28/06/2026 (modifier)
Par Miguelof
Note: 3/5
Couverture de la série Robin des Bois (Disney)
Robin des Bois (Disney)

Contrairement à la plupart des classiques de Disney, je n'ai jamais vu le film au cinéma. Mais je me souviens avoir vu et lu l'album chez mes parents depuis les années 70. C'est une bonne version des aventures de Robin des Bois. Je pense que le choix des animaux représentant chaque personnage a été particulièrement judicieux et heureux ! De Robin/le renard aux lions au pouvoir : Jean, d'apparence un peu lamentable jusqu'à la prestance de Richard. Aujourd'hui, mon préféré est le siffleur et rusé Sir Triste. Je suis d'accord avec Erik, c'est une fable qui reste pertinente de nos jours.

28/06/2026 (modifier)
Par Lodi
Note: 3/5
Couverture de la série Le Scrameustache
Le Scrameustache

Le dessin est pas mal, l'histoire est pas mal, les gags sont pas mal, mais entre ce pas mal et Johan et Pirlouit, on peut dire que c'est pas bien. Médiocre... Typique de ce qui se lit parce que ça va avec le reste quand on est abonné au journal Spirou qu'on peut toutefois remercier d'être une pépinière d'oeuvres et d'artistes, comme de l'autre côté du monde il y en a pour les mangas. Donc, dans ce genre le Scrameustache se détache facilement du reste, un peu pâle. Mettez un extraterrestre ou un animal ou un fantôme face à des humains palots et tout est joué. Facilité répandue ! Alors que tous les personnages devraient intéresser, et le différent intéresser comme un contraste parmi d'autres, comme dans K Dick où même un objet, le Yi King, a un rôle capital, dans Le maître du Haut Château !

28/06/2026 (modifier)
Par Lodi
Note: 3/5
Couverture de la série Ranxerox
Ranxerox

Visuellement, se reconnait au premier coup d'œil, et c'est bien fait. Par contre, l'histoire est archi répétitive, sexe, violence, violence, sexe…. Il parait que c'est choquant, mais la nouveauté de l'œuvre apprise, on s'ennuie, et moi, l'ennui m'ennuie, il ne me choque pas.

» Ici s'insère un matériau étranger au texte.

(** Popping moves the last event from the queue to the swarm. *)
Lemma pop_event_ok s :
  pm_ok s -> exists s' r, pop_event s = Done s' r /\ pm_ok s' /\
    pending_events s = pending_events s' ++ poll_events r /\ s' = set_pending_events (pending_events s') s.
Proof.
  intros [? ? ? ?]. unfold pop_event. run_steps. destruct (pending_events s) as [|e l] eqn:He using rev_ind; [|clear IHl].
  - exists s, Pending. cbn. split; [done|]. split; [done|]. rewrite He. split; [done|]. destruct s; cbn in *. by subst.
  - rewrite last_snoc. run_steps. eexists _, _. split; [reflexivity|]. cbn. rewrite length_app, Nat.add_sub, take_app_length.
    split; [by constructor|]. done.
Qed.

Lemma pop_placed s s' r em x :
  pending_events s = pending_events s' ++ poll_events r -> s' = set_pending_events (pending_events s') s ->
  placed em s x -> placed (poll_events r ++ em) s' x.
Proof.
  intros He Hs' [Hx|[Hx|(i & c & Hx)]]; [left; by rewrite Hs'|right; left; by rewrite Hs'|].
  right. right. exists i, c. rewrite He in Hx. by rewrite app_assoc.
Qed.

(** A poll is a step that keeps everything, followed by a pop. *)
Lemma poll_ok s elapsed :
  pm_ok s -> exists s1 s' r, pm_poll clock elapsed s = Done s' r /\ pm_keeps s s1 /\ pm_ok s' /\
    pending_events s1 = pending_events s' ++ poll_events r /\ s' = set_pending_events (pending_events s') s1.
Proof.
  intros Hs. unfold pm_poll. destruct (pop_event_ok s Hs) as (s1 & r1 & Hr1 & Hs1 & He1 & Heq1). rewrite (bind_step _ _ _ _ _ Hr1).
  destruct r1 as [e|].
  { exists s, s1, (Ready e). split; [done|]. split; [by apply pm_keeps_refl|done]. }
  assert (s1 = s) as -> by (rewrite Heq1; cbn in He1; rewrite app_nil_r in He1; rewrite <-He1; by destruct s).
  run_steps. assert (Hfinal : forall s2, pm_keeps s s2 ->
    exists s1 s' r, bind (modify (set_sleep None)) (fun _ => pop_event) s2 = Done s' r /\ pm_keeps s s1 /\ pm_ok s' /\
      pending_events s1 = pending_events s' ++ poll_events r /\ s' = set_pending_events (pending_events s') s1).
  { intros s2 Hk2. run_steps. assert (Hk3 : pm_keeps s (set_sleep None s2))
      by (destruct Hk2 as [[? ? ? ?] Hpl ? ? ?]; constructor; [by constructor|exact Hpl|done..]).
    destruct (pop_event_ok _ (kp_ok _ _ Hk3)) as (s4 & r & Hr & Hs4 & He4 & Heq4). exists (set_sleep None s2), s4, r. done. }
  destruct (sleep_waiting_for_unblocked_peer s) as [d|]; [|by apply Hfinal, pm_keeps_refl].
  destruct (elapsed d); [|exists s, s, Pending; split; [done|]; split; [by apply pm_keeps_refl|done]].
  destruct (assign_waiting_ok s Hs) as (s2 & Hr2 & Hk2 & _). rewrite (bind_step _ _ _ _ _ Hr2). by apply Hfinal.
Qed.

(** The operation does not panic; it loses no session and places the requested one. *)
Record pm_moves (op : pm_op) s s' (ev : list PeerManagerToSwarm) : Prop := {
  mv_ok : pm_ok s';
  mv_placed : forall em x, placed em s x -> placed (ev ++ em) s' x;
  mv_requested : forall em x, x ∈ requested op -> placed (ev ++ em) s' x;
  mv_clock : (clock_readings s <= clock_readings s')%nat;
  mv_config : config s' = config s
}.

Lemma keeps_moves op s s' : pm_keeps s s' -> (forall em x, x ∈ requested op -> placed em s' x) -> pm_moves op s s' [].
Proof. intros [Hok Hpl Hc Hcl _] Hreq. by constructor. Qed.

Lemma apply_ok s op :
  pm_ok s -> exists s' ev, (pm_apply op s = Done s' ev \/ ev = [] /\ exists e, pm_apply op s = Fail s' e) /\ pm_moves op s s' ev.
Proof.
  intros Hs. assert (Hkeep : forall (m : PM unit) s', returns m s s' -> pm_keeps s s' -> requested op = [] ->
    pm_apply op = bind m (fun _ => ret []) ->
    exists s' ev, (pm_apply op s = Done s' ev \/ ev = [] /\ exists e, pm_apply op s = Fail s' e) /\ pm_moves op s s' ev).
  { intros m s' Hm Hk Hreq Heq. exists s', []. split; [|apply keeps_moves; [done|rewrite Hreq; by intros ? ? ?%elem_of_nil]].
    rewrite Heq. unfold bind. destruct Hm as [[a ->]|[e ->]]; [left|right; split; [done|exists e]]; done. }
  destruct op as [event|event|id|id|x|elapsed].
  - destruct (on_other_event_ok s event Hs) as (s' & Hr & Hk & Hreq). exists s', []. cbn [pm_apply]. rewrite (bind_step _ _ _ _ _ Hr).
    split; [by left|]. apply keeps_moves; auto.
  - destruct (on_swarm_event_ok s event Hs) as (s' & Hr & Hk). apply (Hkeep (pm_on_swarm_event clock event) s'); [left; by eexists|done..].
  - destruct (inbound_ok s id Hs) as (s' & Hr & Hk). by eapply Hkeep.
  - destruct (report_peer_ok s id Hs) as (s' & Hr & Hk). by eapply Hkeep.
  - destruct (report_session_ok s x Hs) as (s' & Hr & Hk). by eapply Hkeep.
  - destruct (poll_ok s elapsed Hs) as (s1 & s' & r & Hr & Hk & Hok & He & Heq). exists s', (poll_events r). cbn [pm_apply].
    rewrite (bind_step _ _ _ _ _ Hr). split; [by left|]. destruct Hk as [_ Hpl Hc Hcl _]. constructor; [done| | |by rewrite Heq|by rewrite Heq].
    + intros em x Hx. eapply pop_placed; [exact He|exact Heq|by apply Hpl].
    + by intros ? ? ?%elem_of_nil.
Qed.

Je me demande si la jeunesse de l'héroïne et la nature de robot du héros n'est pas un aveu : on se laisse prendre par un débordement hormonal et le côté répétitif de la violence et du sexe quand comme tout on n'y met ni raffinement, ni invention. Je pense qu'on en est là parce que la violence et même le sexe sont connotés de façon très négative en Occident, et qu'on y laisse souvent quelque chose de sale. On est très loin du Japon… D'un autre côté, eux ne savent pas dire qu'ils aiment. Je trouve que la culture handicape souvent les gens, de façon moins visible que diverses blessures rituelles, mais profonde.